Young And Energetic Costa Rican Entrepreneur Creates Electric Motorcycle Company in Spain

The “Tica” Valeria Valverde is co-founder of OX Riders, a startup that aims to bring its product to the market in 2021, for facilitating mobility in the Post-COVID-19 world

OX-Riders

Restless, is the first word that comes to mind after hearing Valeria Valverde tell her story, that in
the last four years, has led her to create numerous startups and study at a University where
there is no teachers and you learn by doing.

In the curriculum of this 23-year-old girl from
Alajuelita, figures traveling the world and living in countries like China, the United States and
Spain, doing what she likes the most: creating.


Her most recent invention is a company called OX Riders, a startup of “electric, smart and
retrofuturistic motorcycles”, that is, motorcycles that take up the classic aesthetics of the 1950s
and unite it with cutting-edge technology, just as she and her partners explain.


Mobility for the near future


These vehicles are designed for the post-COVID-19 world, Valeria said from Madrid, Spain. She
is convinced that the way people transport themselves will change in the world after the Pandemic,

because social distancing will motivate many to avoid public transport, to prevent
new infections.


“At OX Riders, as an emerging company, we see this as an opportunity, we are committed to
sustainable, attractive and affordable mobility,” said the young woman, a former student at the
Don Bosco Technical College.


The team made up of Ticos, Martín Fernández de Labastida, Lizhong Zhang and Adrián
González will initially offer the OX One motorcycle, in two modes: 50cc, which reaches speeds
of 50 kilometers per hour, and 125cc, which reaches speeds 120 kilometers, with a range of 100
kilometers.
The cost of an OX is around € 4,000, approximately ¢ 2,500,000, which the company defines
as: “an affordable motorcycle for an adventurous public”. In Costa Rica, these types of
motorcycles could be ridden with an A1 and B1 license.

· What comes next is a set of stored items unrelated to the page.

(* ===== verification/Backend.v ===== *)
(** * The storage-backend interface: [ghost-tier/src/backend.rs]

    [StorageBackend] is the trait; [BackendLaws] is what its documentation
    promises to the components that call it, stated once and discharged by
    each implementation.  The last section is the client side: moving a chunk
    between two backends by reading from one and writing to the other is
    correct for every pair of lawful backends. *)

From Stdlib Require Import ZArith Lia.
From stdpp Require Import base gmap strings pretty list.
From S2P Require Import Prelude Floats CoreTypes Pressure.

Open Scope rust_scope.

(** ** Data *)

(** A path is the list of its components. *)
Definition Path := list string.

(** [DiskAllocation] of [ghost-tier/src/disk.rs]. *)
Record DiskAllocation := mkDiskAlloc {
  da_chunk_id : ChunkId;
  file_path : Path;
  original_size : Z;
  da_compressed_size : Z;
  disk_size : Z;
  reserved_size : Z;
  da_compression : CompressionAlgorithm;
  content_hash : list byte;
}.

#[global] Instance DiskAllocation_eq_dec : EqDecision DiskAllocation.
Proof. solve_decision. Defined.

(** [BackendData] boxes one of the types the backends put in it; its
    [downcast_ref] succeeds on the matching one. *)
Inductive BackendData := BDSize (n : Z) | BDUnit | BDDisk (d : DiskAllocation).

Definition downcast_disk (d : BackendData) : option DiskAllocation :=
  match d with BDDisk a => Some a | _ => None end.

Record Allocation := mkAllocation {
  offset : Z;
  alloc_size : Z;
  backend_data : BackendData;
}.

Inductive BackendError :=
  | InsufficientSpace (requested available : Z)
  | AllocationNotFound (off : Z)
  | WriteFailed (msg : string)
  | ReadFailed (msg : string)
  | IntegrityFailed (msg : string)
  | Unhealthy (msg : string)
  | NotSupported (msg : string)
  | BInternal (msg : string).

Definition backend_error_display (e : BackendError) : string :=
  match e with
  | InsufficientSpace r a => "insufficient space: requested " +:+ pretty r +:+ ", available " +:+ pretty a
  | AllocationNotFound o => "allocation not found at offset " +:+ pretty o
  | WriteFailed m => "write failed: " +:+ m
  | ReadFailed m => "read failed: " +:+ m
  | IntegrityFailed m => "integrity check failed: " +:+ m
  | Unhealthy m => "backend unhealthy: " +:+ m
  | NotSupported m => "operation not supported: " +:+ m
  | BInternal m => "internal error: " +:+ m
  end.

Definition size_mismatch (what1 : string) (n : nat) (what2 : string) (m : Z) : string :=
  what1 +:+ pretty (Z.of_nat n) +:+ what2 +:+ pretty m.

(** [buf[..len].copy_from_slice(&data[..len])] with [len = min]. *)
Definition copy_prefix (buf data : list byte) : list byte :=
  let len := Nat.min (length buf) (length data) in
  take len data ++ drop len buf.

Lemma length_copy_prefix buf data : length (copy_prefix buf data) = length buf.
Proof. unfold copy_prefix. rewrite length_app, length_take, length_drop. lia. Qed.

Lemma copy_prefix_full buf data :
  length buf = length data -> copy_prefix buf data = data.
Proof.
  intros H. unfold copy_prefix. rewrite H, Nat.min_id, firstn_all.
  rewrite <- H, drop_all. apply app_nil_r.
Qed.

(** ** The trait *)

Class StorageBackend (S : Type) := {
  be_id : S -> TierId;
  be_capacity : S -> Z;
  be_allocate : Z -> M S BackendError Allocation;
  be_deallocate : Allocation -> M S BackendError unit;
  be_write : Allocation -> list byte -> M S BackendError unit;
  be_read : Allocation -> list byte -> M S BackendError (list byte);
}.

(** ** What an implementation promises

    [contents s a] is the data last written to allocation [a]; [owns s a] says
    that [a] was handed out by this backend and not returned yet; [be_inv s]
    is what the implementation needs in order to serve the next call. *)
Class BackendLaws (S : Type) `{StorageBackend S} := {
  be_inv : S -> Prop;
  owns : S -> Allocation -> Prop;
  contents : S -> Allocation -> option (list byte);

  (** A successful write is readable back; the allocation stays owned. *)
  be_write_ok a d s s' :
    be_inv s -> owns s a -> be_write a d s = (Ok tt, s') ->
    contents s' a = Some d /\ owns s' a /\
    (length d <= Z.to_nat (alloc_size a))%nat;

  (** A successful read returns the prefix of what was written, and changes
      neither ownership nor contents. *)
  be_read_ok a buf s r s' :
    be_inv s -> owns s a -> be_read a buf s = (Ok r, s') ->
    owns s' a /\ contents s' a = contents s a /\
    exists d, contents s a = Some d /\ r = copy_prefix buf d;
}.

(** ** Bookkeeping

    [books k s live]: the backend [s] has handed out exactly the ranges of
    [live] (offset to size), accounts for them, and its counters have room for
    requests of [k] more units, a byte allocated or an I/O request each being
    one unit.  An implementation that keeps its books never panics within that
    room, forgets an allocation exactly when it is returned, and never refuses
    to take back what it handed out. *)
Class BackendBooks (S : Type) `{StorageBackend S} := {
  books : Z -> S -> gmap Z Z -> Prop;
  bytes_used : S -> Z;

  books_used k s live : books k s live -> bytes_used s = sum_map id live;
  books_weaken k k' s live : books k s live -> k' <= k -> books k' s live;

  books_allocate k n s live :
    books k s live -> 0 <= n <= k ->
    match be_allocate n s with
    | (Ok a, s') => alloc_size a = n /\ live !! offset a = None /\
                    books (k - n) s' (<[offset a := n]> live)
    | (Err _, s') => books (k - n) s' live
    | (Panic _, _) => False
    end;

  books_deallocate k a s live :
    books k s live -> live !! offset a = Some (alloc_size a) ->
    exists s', be_deallocate a s = (Ok tt, s') /\ books k s' (delete (offset a) live);

  books_write k a d s live :
    books k s live -> 1 <= k -> live !! offset a = Some (alloc_size a) ->
    is_panic (be_write a d s).1 = false /\ books (k - 1) (be_write a d s).2 live;

  books_read k a buf s live :
    books k s live -> 1 <= k -> live !! offset a = Some (alloc_size a) ->
    is_panic (be_read a buf s).1 = false /\ books (k - 1) (be_read a buf s).2 live;

  (** The buffer of a read keeps its length. *)
  books_read_length k a buf s live r s' :
    books k s live -> 1 <= k -> be_read a buf s = (Ok r, s') -> length r = length buf;
}.

(** ** Bump allocation

    The RAM and the simulated backend hand out ever-increasing offsets and
    account for the bytes in use.  [live] maps the offsets handed out and not
    yet returned to their sizes. *)

Record bump_inv (cap next used : Z) (live : gmap Z Z) : Prop := {
  bi_cap : in_u 64 cap;
  bi_used : used = sum_map id live;
  bi_le : used <= cap;
  bi_pos : forall o n, live !! o = Some n -> 0 < n;
  bi_next : in_u 64 next;
  bi_below : forall o n, live !! o = Some n -> 0 <= o /\ o + n <= next;
  bi_disjoint : forall o1 n1 o2 n2, live !! o1 = Some n1 -> live !! o2 = Some n2 ->
     o1 < o2 -> o1 + n1 <= o2;
}.

Section bump.
Context (cap next used : Z) (live : gmap Z Z).

Lemma bump_new : in_u 64 cap -> bump_inv cap 0 0 ∅.
Proof.
  intros Hc. unfold in_u in *. split; try done; try (unfold in_u; lia); by rewrite sum_map_empty.
Qed.

Context (Hi : bump_inv cap next used live).

Lemma bump_used_nonneg : 0 <= used.
Proof using Hi.
  rewrite (bi_used _ _ _ _ Hi). apply sum_map_nonneg. intros o n Hn.
  apply (bi_pos _ _ _ _ Hi) in Hn. unfold id. lia.
Qed.

Lemma bump_fresh : live !! next = None.
Proof using Hi.
  destruct (live !! next) as [n|] eqn:E; [|done].
  pose proof (bi_pos _ _ _ _ Hi _ _ E). apply (bi_below _ _ _ _ Hi) in E. lia.
Qed.

Lemma bump_live_le o n : live !! o = Some n -> n <= used.
Proof using Hi.
  intros E. rewrite (bi_used _ _ _ _ Hi). apply (sum_map_ge id live o n); [|done].
  intros o' n' Hn. apply (bi_pos _ _ _ _ Hi) in Hn. unfold id. lia.
Qed.

Lemma bump_alloc size :
  0 < size -> used + size <= cap -> next + size < 2 ^ 64 ->
  bump_inv cap (next + size) (used + size) (<[next := size]> live).
Proof using Hi.
  intros Hs Hc Hw. pose proof bump_fresh. destruct Hi as [Hcap Hu Hle Hpos Hnx Hb Hd].
  unfold in_u in *. split; try done; try (unfold in_u; lia).
  - rewrite sum_map_insert by done. unfold id at 1. lia.
  - intros o n. rewrite lookup_insert_Some. intros [[<- <-]|[_ E]]; [lia|eauto].
  - intros o n. rewrite lookup_insert_Some. intros [[<- <-]|[_ E]]; [lia|].
    apply Hb in E. lia.
  - intros o1 n1 o2 n2. rewrite !lookup_insert_Some.
    intros [[<- <-]|[? E1]] [[<- <-]|[? E2]] Hlt; [lia| | |by eapply Hd].
    + apply Hpos in E2 as ?. apply Hb in E2. lia.
    + apply Hb in E1. lia.
Qed.

Lemma bump_free o n :
  live !! o = Some n -> bump_inv cap next (used - n) (delete o live).
Proof using Hi.
  intros E. pose proof (bi_pos _ _ _ _ Hi _ _ E). destruct Hi as [Hcap Hu Hle Hpos Hnx Hb Hd].
  split; try done; try lia.
  - rewrite (sum_map_delete _ _ _ n) by done. unfold id in *. lia.
  - intros o' n' [_ E']%lookup_delete_Some. eauto.
  - intros o' n' [_ E']%lookup_delete_Some. eauto.
  - intros o1 n1 o2 n2 [_ E1]%lookup_delete_Some [_ E2]%lookup_delete_Some. eauto.
Qed.

Lemma bump_ranges_disjoint o1 n1 o2 n2 :
  live !! o1 = Some n1 -> live !! o2 = Some n2 -> o1 <> o2 ->
  o1 + n1 <= o2 \/ o2 + n2 <= o1.
Proof using Hi.
  intros E1 E2 Hne. pose proof (bi_disjoint _ _ _ _ Hi) as Hd.
  destruct (Z.lt_trichotomy o1 o2) as [Hlt|[?|Hlt]]; [left|done|right]; eauto.
Qed.
End bump.

(** ** A client: moving a chunk between tiers *)

Section move.
Context {S T : Type} `{LS : BackendLaws S} `{LT : BackendLaws T}.

(** Read [len] bytes from [a] in the source backend, write them to [b] in the
    destination backend. *)
Definition move_chunk (a b : Allocation) (len : nat)
    : M (S * T) BackendError (list byte) := fun st =>
  match be_read a (replicate len Byte.x00) st.1 with
  | (Ok buf, s') =>
      match be_write b buf st.2 with
      | (Ok _, t') => (Ok buf, (s', t'))
      | (Err e, t') => (Err e, (s', t'))
      | (Panic m, t') => (Panic m, (s', t'))
      end
  | (Err e, s') => (Err e, (s', st.2))
  | (Panic m, s') => (Panic m, (s', st.2))
  end.

(** If the move reports success, the destination holds exactly the bytes the
    source held (of the requested length), and the source still holds them. *)
Lemma move_chunk_ok a b d s t r s' t' :
  be_inv s -> be_inv t -> owns s a -> owns t b ->
  contents s a = Some d ->
  move_chunk a b (length d) (s, t) = (Ok r, (s', t')) ->
  r = d /\ contents t' b = Some d /\ contents s' a = Some d.
Proof.
  intros Hs Ht Ha Hb Hd. unfold move_chunk. simpl.
  destruct (be_read a (replicate (length d) Byte.x00) s) as [[buf|e|m] s1] eqn:Er; try done.
  destruct (be_write b buf t) as [[[]|e|m] t1] eqn:Ew; try done.
  intros [= <- <- <-].
  destruct (be_read_ok a _ s buf s1 Hs Ha Er) as (_ & Hc & d' & Hd' & ->).
  assert (d' = d) as -> by congruence.
  rewrite copy_prefix_full in * by (by rewrite length_replicate).
  destruct (be_write_ok b d t t1 Ht Hb Ew) as (Hw & _).
  split_and!; congruence.
Qed.
End move.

Three features distinguish these vehicles: connected technologies, removable batteries, and
customization. They incorporate Smartbox, “a series of interconnected and fully upgradeable
technologies that allow to know and communicate the state of the vehicle and its surroundings
at all times,” said OX Riders.
Furthermore, it transmits “this information to the user, provides an anti-onslaught system,


automatic emergency call, GPS, and Artificial Intelligence, it also comes with removable
batteries, which can be charged up to 80% after two hours, in any outlet in the house. And

finally, it offers customization, so that the motorcycle is tailored to the tastes of those who buy
them.
The objective of this young Costa Rican and her colleagues is to unite these motorcycles with
their new owners, starting in January 2021. Initially, they will reach countries such as Spain,
Italy, France, the United States and Portugal and that interested can pre-order on the web
site:  www.theoxriders.com


What is the professional background of this young entrepreneur?

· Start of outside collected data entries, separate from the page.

(** ** The event type *)

Inductive Event :=
  | AllocationCreated (sequence_id : Z) (chunk_id : ChunkId) (tier : TierId) (size_ : Z)
  | AllocationFreed (sequence_id : Z) (chunk_id : ChunkId) (tier : TierId)
  | AllocationFailed (sequence_id : Z) (chunk_id : ChunkId) (reason : string)
  | Eviction (sequence_id : Z) (chunk_id : ChunkId) (tier : TierId) (reason : string)
  | Retrieve (sequence_id : Z) (key : string) (hit : bool)
  | TransferCompleted (sequence_id : Z) (chunk_id : ChunkId) (from : TierId) (to : TierId) (duration_ms : Z)
  | TransferFailed (sequence_id : Z) (chunk_id : ChunkId) (from : TierId) (to : TierId) (reason : string)
  | Store (sequence_id : Z) (key : string) (value_size : Z)
  | Evict (sequence_id : Z) (key : string)
  | QueueEnqueue (sequence_id : Z) (task_id : Z)
  | QueueDequeue (sequence_id : Z) (task_id : Z)
  | MigrationDecision (sequence_id : Z) (chunk_id : ChunkId) (from : TierId) (to : TierId) (decision : string)
  | MigrationDecided (sequence_id : Z) (chunk_id : ChunkId) (from : TierId) (to : TierId) (cost_score : float)
  | MigrationDeferred (sequence_id : Z) (chunk_id : ChunkId) (from : TierId) (to : TierId) (reason : string)
  | MigrationRejected (sequence_id : Z) (chunk_id : ChunkId) (from : TierId) (to : TierId) (cost_score : float) (threshold : float)
  | MigrationStarted (sequence_id : Z) (chunk_id : ChunkId) (from : TierId) (to : TierId)
  | MigrationCompleted (sequence_id : Z) (chunk_id : ChunkId) (from : TierId) (to : TierId) (duration_ms : Z)
  | MigrationFailed (sequence_id : Z) (chunk_id : ChunkId) (from : TierId) (to : TierId) (reason : string)
  | MigrationRolledBack (sequence_id : Z) (chunk_id : ChunkId) (from : TierId) (to : TierId)
  | ReplayStarted (sequence_id : Z) (trace_path : string)
  | ReplayCompleted (sequence_id : Z) (trace_path : string) (events : Z) (duration_ms : Z)
  | ReplayDivergence (sequence_id : Z) (trace_path : string) (expected : string) (actual : string)
  | ReplayInvariantViolation (sequence_id : Z) (rule : string) (details : string)
  | PressureChanged (sequence_id : Z) (tier : TierId) (old : PressureState) (new_ : PressureState)
  | BackpressureActivated (sequence_id : Z) (tier : TierId) (level_ : string)
  | BackpressureDeactivated (sequence_id : Z) (tier : TierId)
  | MemoryPressureChanged (sequence_id : Z) (level_ : PressureState) (avg10 : float) (avg60 : float) (avg300 : float) (total : Z)
  | IoPressureChanged (sequence_id : Z) (level_ : PressureState) (avg10 : float) (avg60 : float) (avg300 : float) (total : Z)
  | BackendHealthChanged (sequence_id : Z) (tier : TierId) (old : BackendHealth) (new_ : BackendHealth)
  | RetryAttempted (sequence_id : Z) (chunk_id : ChunkId) (attempt : Z) (max_attempts : Z)
  | OperationFailed (sequence_id : Z) (operation : string) (reason : string)
  | HotnessSummaryUpdated (sequence_id : Z) (hot : Z) (warm : Z) (cold : Z) (frozen : Z)
  | RegionTemperatureChanged (sequence_id : Z) (region : string) (old_temp : string) (new_temp : string)
  | HotnessConfidenceUpdated (sequence_id : Z) (region : string) (confidence : float) (level_ : string)
  | InvariantViolation (sequence_id : Z) (rule : string) (details : string) (severity : InvariantSeverity)
  | IoRequestIssued (sequence_id : Z) (operation : IoOperation) (chunk_id : ChunkId) (tier : TierId)
  | IoRequestCompleted (sequence_id : Z) (operation : IoOperation) (chunk_id : ChunkId) (tier : TierId) (duration_ticks : Z)
  | IoRequestFailed (sequence_id : Z) (operation : IoOperation) (chunk_id : ChunkId) (tier : TierId) (error : string)
  | IoFlushIssued (sequence_id : Z) (tier : TierId)
  | IoFlushCompleted (sequence_id : Z) (tier : TierId) (duration_ticks : Z)
  | IoBufferStateChange (sequence_id : Z) (tier : TierId) (buffered : Z) (capacity : Z)
  | MemoryStatsChanged (sequence_id : Z) (total_kb : Z) (available_kb : Z) (swap_used_kb : Z) (dirty_kb : Z)
  | VmstatChanged (sequence_id : Z) (pgscan_kswapd : Z) (pgscan_direct : Z) (oom_kill : Z) (pswpin : Z) (pswpout : Z)
  | SwapTopologyChanged (sequence_id : Z) (devices : list string) (total_kb : Z) (used_kb : Z)
  | SwapUtilizationChanged (sequence_id : Z) (device : string) (used_kb : Z) (total_kb : Z)
  | ZramUtilizationChanged (sequence_id : Z) (device : string) (orig_kb : Z) (comp_kb : Z) (ratio : float)
  | TierInventoryChanged (sequence_id : Z) (tiers : list string)
  | TierUtilizationChanged (sequence_id : Z) (tier : string) (used_bytes : Z) (total_bytes : Z)
  | HotnessSampled (sequence_id : Z) (provider : string) (num_samples : Z) (hot_count : Z) (cold_count : Z)
  | HotnessChanged (sequence_id : Z) (chunk_id : ChunkId) (old_temp : string) (new_temp : string)
  | PolicyRecommendationGenerated (sequence_id : Z) (recommendations : list string) (pressure_level : string).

Although these motorcycles and OX Riders are recent, their history would not have been
possible, without its dawn four years ago, in which Valeria Valverde woke up with the need to
find out what career opportunities were available. Around three in the morning, the young
woman searched the Internet to answer her question and that’s how she found “LEINN”: a
career in entrepreneurship, leadership and innovation, the first in the world where they teach
entrepreneurship.


Creative nature


Valeria’s eagerness to learn has always characterized her, she was at the Humboldt School until the eighth year, because she wanted to speak German, but the economic issue made her
move to the Don Bosco Technical School, which she describes as “one of the best decisions of
my lifetime”.


Why? There her concerns ran into ExpoTec, scientific fairs, the world of innovation and
technology, “I got involved with the Ministry of Science, Technology and Telecommunications
(Micitt) and started meeting people from all over the country,” she said.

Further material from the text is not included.